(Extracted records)
(** ** Settings *)

Lemma loadSettings_loaded env w r members settings text :
  network env (requests w) GET_settings = Responded r ->
  ok r = true ->
  json_outcome r = Normal (VObj members) ->
  truthy (member (lit "success") members) = true ->
  member (lit "settings") members = VObj settings ->
  dom_string (js_or (member (lit "default_system_prompts") settings) (VStr []))
  = Some text ->
  loadSettings env w
  = (Normal tt,
     {| page := set_defaultSystemPrompts_value text (page w);
        requests := requests w ++ [GET_settings];
        console := console w |}).
Proof.
  intros Hnet Hok Hjson Hsuccess Hsettings Htext.
  unfold loadSettings, try_catch, bind, fetch.
  change (make_request (API_BASE_URL ++ lit "/api/settings") None)
    with GET_settings.
  rewrite Hnet, Hok. simpl. unfold json. rewrite Hjson. simpl.
  unfold js_and. rewrite Hsuccess. simpl. rewrite Hsettings. simpl.
  unfold assign. rewrite Htext. reflexivity.
Qed.

(** C3: when GET /api/settings is answered 2xx with a truthy [success]
    and a settings object, the settings field holds the server's
    [default_system_prompts], and the empty string when that member is
    absent. *)
Theorem loadSettings_fills_field env w r members settings :
  network env (requests w) GET_settings = Responded r ->
  ok r = true ->
  json_outcome r = Normal (VObj members) ->
  truthy (member (lit "success") members) = true ->
  member (lit "settings") members = VObj settings ->
  let field := defaultSystemPrompts_value (page (final loadSettings env w)) in
  (forall s, member (lit "default_system_prompts") settings = VStr s ->
             field = s)
  /\ (member (lit "default_system_prompts") settings = VUndefined ->
      field = []).
Proof.
  intros Hnet Hok Hjson Hsuccess Hsettings. unfold final.
  split.
  - intros s Hs.
    rewrite (@loadSettings_loaded env w r members settings s
               Hnet Hok Hjson Hsuccess Hsettings);
      [reflexivity | rewrite Hs; destruct s; reflexivity].
  - intros Hs.
    rewrite (@loadSettings_loaded env w r members settings []
               Hnet Hok Hjson Hsuccess Hsettings);
      [reflexivity | rewrite Hs; reflexivity].
Qed.

Lemma loadSettings_fills_field_witness :
  defaultSystemPrompts_value
    (page (final loadSettings
             (Sample.env_with
                (Sample.replying 200
                   (VObj [(lit "success", VBool true);
                          (lit "settings", VObj Sample.stored_settings)]))
                true)
             Sample.asking))
  = lit "Antwoord in het Nederlands.".
Proof.
  refine (proj1
            (@loadSettings_fills_field
               (Sample.env_with
                  (Sample.replying 200
                     (VObj [(lit "success", VBool true);
                            (lit "settings", VObj Sample.stored_settings)]))
                  true)
               Sample.asking _ _ Sample.stored_settings _ _ _ _ _)
            (lit "Antwoord in het Nederlands.") _);
    reflexivity.
Defined.

(** C10: a declined reset does nothing at all; a confirmed reset that the
    server accepts empties the settings field and reports success; a
    confirmed reset that fails in any way leaves the field as it was and
    reports an error. *)
Theorem resetSettings_effect env w :
  let after := final resetSettings env w in
  let answer := network env (requests w) DELETE_settings in
  (user_confirms env reset_question = false -> after = w)
  /\ (user_confirms env reset_question = true -> accepted answer = true ->
      defaultSystemPrompts_value (page after) = []
      /\ messageArea_innerHTML (page after)
         = message_markup "success" "Instellingen gereset naar standaardwaarden!")
  /\ (user_confirms env reset_question = true -> accepted answer = false ->
      defaultSystemPrompts_value (page after)
      = defaultSystemPrompts_value (page w)
      /\ exists reason,
           messageArea_innerHTML (page after)
           = lit "<div class=" ++ dq ++ lit "error" ++ dq ++ lit ">"
               ++ lit "Fout bij resetten instellingen: " ++ reason
               ++ lit "</div>").
Proof.
  cbv zeta. unfold resetSettings.
  split; [| split].
  - intros Hno. run. rewrite Hno. run. destruct w; reflexivity.
  - intros Hyes Hacc. run. rewrite Hyes. run.
    change (make_request _ _) with DELETE_settings.
    destruct (network env (requests w) DELETE_settings) as [e | r];
      [discriminate |].
    simpl in Hacc. apply andb_true_iff in Hacc. destruct Hacc as [Hok Hbody].
    rewrite Hok. run.
    destruct (json_outcome r) as [[| | | | | |members] | e]; try discriminate.
    run. rewrite Hbody. run. split; reflexivity.
  - intros Hyes Hrej. run. rewrite Hyes. run.
    change (make_request _ _) with DELETE_settings.
    destruct (network env (requests w) DELETE_settings) as [e | r]; run.
    + split; [reflexivity | eexists; reflexivity].
    + simpl in Hrej. destruct (ok r); simpl in Hrej; run.
      * destruct (json_outcome r) as [[| | | | | |members] | e]; run;
          try (split; [reflexivity | eexists; reflexivity]).
        rewrite Hrej. run.
        destruct (to_string (js_or (member (lit "message") members) unknown_error));
          run; split; [reflexivity | eexists; reflexivity
                      | reflexivity | eexists; reflexivity].
      * split; [reflexivity | eexists; reflexivity].
Qed.

Lemma resetSettings_effect_witness :
  let env := Sample.env_with
               (Sample.replying 200 (VObj [(lit "success", VBool true)])) true in
  defaultSystemPrompts_value (page (final resetSettings env Sample.asking)) = []
  /\ messageArea_innerHTML (page (final resetSettings env Sample.asking))
     = message_markup "success" "Instellingen gereset naar standaardwaarden!".
Proof.
  cbv zeta.
  apply (proj1 (proj2
           (resetSettings_effect
              (Sample.env_with
                 (Sample.replying 200 (VObj [(lit "success", VBool true)])) true)
              Sample.asking)));
    reflexivity.
Defined.

(** ** Rendering the results *)

(** A callback that appends the link of each source it is given appends
    them all, in order, and touches nothing. *)
Lemma iterate_sources (callback : value -> jsstring -> M jsstring) :
  (forall entry source acc env w,
      gives_source entry source ->
      callback (VObj entry) acc env w
      = (Normal (acc ++ link_markup (source_url source) (source_title source)),
         w)) ->
  forall entries sources,
    Forall2 gives_source entries sources ->
    forall acc env w,
      iterate callback (map VObj entries) acc env w
      = (Normal
           (acc ++ flat_map
                     (fun source =>
                        link_markup (source_url source) (source_title source))
                     sources),
         w).
Proof.
  intros Hcallback entries sources Hgives.
  induction Hgives as [| entry source entries sources Hentry _ IH];
    intros acc env w; simpl.
  - rewrite app_nil_r. reflexivity.
  - unfold bind. rewrite (Hcallback entry source acc env w Hentry), IH.
    rewrite <- app_assoc. reflexivity.
Qed.

(** The callback of [displayResults], on an entry that gives a source. *)
Ltac link_of_source :=
  let Hurl := fresh "Hurl" in
  let Htitle := fresh "Htitle" in
  intros ? ? ? ? ? [Hurl Htitle];
  run; rewrite Hurl; run; rewrite Htitle; reflexivity.

Lemma displayResults_rendered members output answer sources env w :
  member (lit "llm_output") members = VObj output ->
  dom_string (js_or (member (lit "summary") output) no_summary) = Some answer ->
  lists_sources (member (lit "sources_used") output) sources ->
  displayResults (VObj members) env w
  = (Normal tt,
     {| page := rendered answer (references_markup sources) (page w);
        requests := requests w;
        console := console w |}).
Proof.
  intros Hllm Hanswer Hsources. unfold displayResults. run.
  rewrite Hllm. run. rewrite Hanswer. run.
  inversion Hsources as [Hs | Hs | entries sources' Hgives Hs]; subst; run.
  - reflexivity.
  - reflexivity.
  - destruct Hgives as [| entry source entries sources Hentry Hgives].
    + reflexivity.
    + cbn [truthy map List.length number_of_nat num_sign]. unfold forEach.
      cbv beta iota.
      change (VObj entry :: map VObj entries) with (map VObj (entry :: entries)).
      rewrite iterate_sources with (sources := source :: sources);
        [reflexivity | link_of_source | constructor; assumption].
Qed.





(** ** Reporting failures *)

Lemma normally_throw {A} e Q : normally (@throw A e) Q.
Proof. intros env w a after H. discriminate. Qed.

Lemma normally_bind {A B} (m : M A) (k : A -> M B) Q :
  (forall a, normally (k a) Q) -> normally (bind m k) Q.
Proof.
  intros Hk env w b after. unfold bind.
  destruct (m env w) as [[a | e] w1]; [apply Hk | discriminate].
Qed.

Lemma normally_showMessage msg type : normally (showMessage msg type) reports.
Proof.
  intros env w a after H. inversion H; subst. exists type, msg. reflexivity.
Qed.

(** A guarded block whose normal completions and whose handler both end
    with a message always ends with a message. *)
Lemma try_catch_reports {A} (body : M A) handler :
  normally body reports ->
  (forall e env w, reports (final (handler e) env w)) ->
  forall env w, reports (final (try_catch body handler) env w).
Proof.
  intros Hbody Hhandler env w. unfold final, try_catch.
  destruct (body env w) as [[a | e] w1] eqn:Hrun.
  - exact (Hbody env w a w1 Hrun).
  - apply Hhandler.
Qed.

Lemma handler_reports label text e env w :
  reports (final (console_error label e ;; showMessage text (lit "error")) env w).
Proof. exists (lit "error"), text. reflexivity. Qed.

Ltac ends_with_message :=
  repeat match goal with
    | |- normally (bind _ _) _ => apply normally_bind; intro
    | |- normally (if ?b then _ else _) _ => destruct b
    | |- normally (throw _) _ => apply normally_throw
    | |- normally (showMessage _ _) _ => apply normally_showMessage
    end.

(** Every save ends with a message, whatever the server did. *)
Lemma saveSettings_reports env w : reports (final saveSettings env w).
Proof.
  unfold saveSettings, final. rewrite run_read_bind.
  apply try_catch_reports.
  - ends_with_message.
  - intros. apply handler_reports.
Qed.

(** Every search that starts ends with a message. *)
Lemma performSearch_reports env w :
  trim (question_value (page w)) <> [] ->
  reports (final performSearch env w).
Proof.
  intros Hq. apply truthy_string in Hq.
  unfold performSearch, final. rewrite run_read_bind, run_read_bind, Hq.
  cbn [negb]. cbv iota.
  unfold hideMessage, hideAnswerSection.
  rewrite run_showLoading_bind, !run_write_bind.
  unfold try_catch_finally.
  match goal with
  | |- context [try_catch ?b ?h ?e ?w0] =>
      pose proof (@try_catch_reports _ b h) as Hreports;
      specialize (Hreports ltac:(ends_with_message)
                    ltac:(intros; apply handler_reports) e w0);
      unfold final in Hreports;
      destruct (try_catch b h e w0) as [done w1]
  end.
  destruct Hreports as [type [text Htext]].
  exists type, text. rewrite <- Htext. reflexivity.
Qed.

(** A load that fails at the HTTP level, or whose body does not decode,
    is reported and leaves the settings field alone. *)
Lemma loadSettings_reports_transport_failure env w :
  match network env (requests w) GET_settings with
  | Rejected _ => True
  | Responded r =>
      ok r = false \/ exists e, json_outcome r = Throw e
  end ->
  messageArea_innerHTML (page (final loadSettings env w))
  = message_markup "error" "Kon instellingen niet laden"
  /\ defaultSystemPrompts_value (page (final loadSettings env w))
     = defaultSystemPrompts_value (page w).
Proof.
  unfold loadSettings. run.
  change (make_request _ _) with GET_settings.
  destruct (network env (requests w) GET_settings) as [e | r]; run.
  - intros _. split; reflexivity.
  - intros [Hok | [e He]].
    + rewrite Hok. run. split; reflexivity.
    + rewrite He. destruct (ok r); run; split; reflexivity.
Qed.

(** *** No handler lets an error out *)

Lemma contained_try_catch {A} (body : M A) handler :
  (forall e, contained (handler e)) -> contained (try_catch body handler).
Proof.
  intros Hh env w. unfold outcome, try_catch.
  destruct (body env w) as [[a | e] w1].
  - exists a. reflexivity.
  - apply Hh.
Qed.

Lemma contained_handler label text e :
  contained (console_error label e ;; showMessage text (lit "error")).
Proof. intros env w. exists tt. reflexivity. Qed.

Lemma loadSettings_contained : contained loadSettings.
Proof. apply contained_try_catch. intro. apply contained_handler. Qed.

■ What to work on
Copy out every line of the data where the word "Hsuccess" occurs.

■ Response to the exercise
  intros Hnet Hok Hjson Hsuccess Hsettings Htext.
  unfold js_and. rewrite Hsuccess. simpl. rewrite Hsettings. simpl.
  intros Hnet Hok Hjson Hsuccess Hsettings. unfold final.
               Hnet Hok Hjson Hsuccess Hsettings);
               Hnet Hok Hjson Hsuccess Hsettings);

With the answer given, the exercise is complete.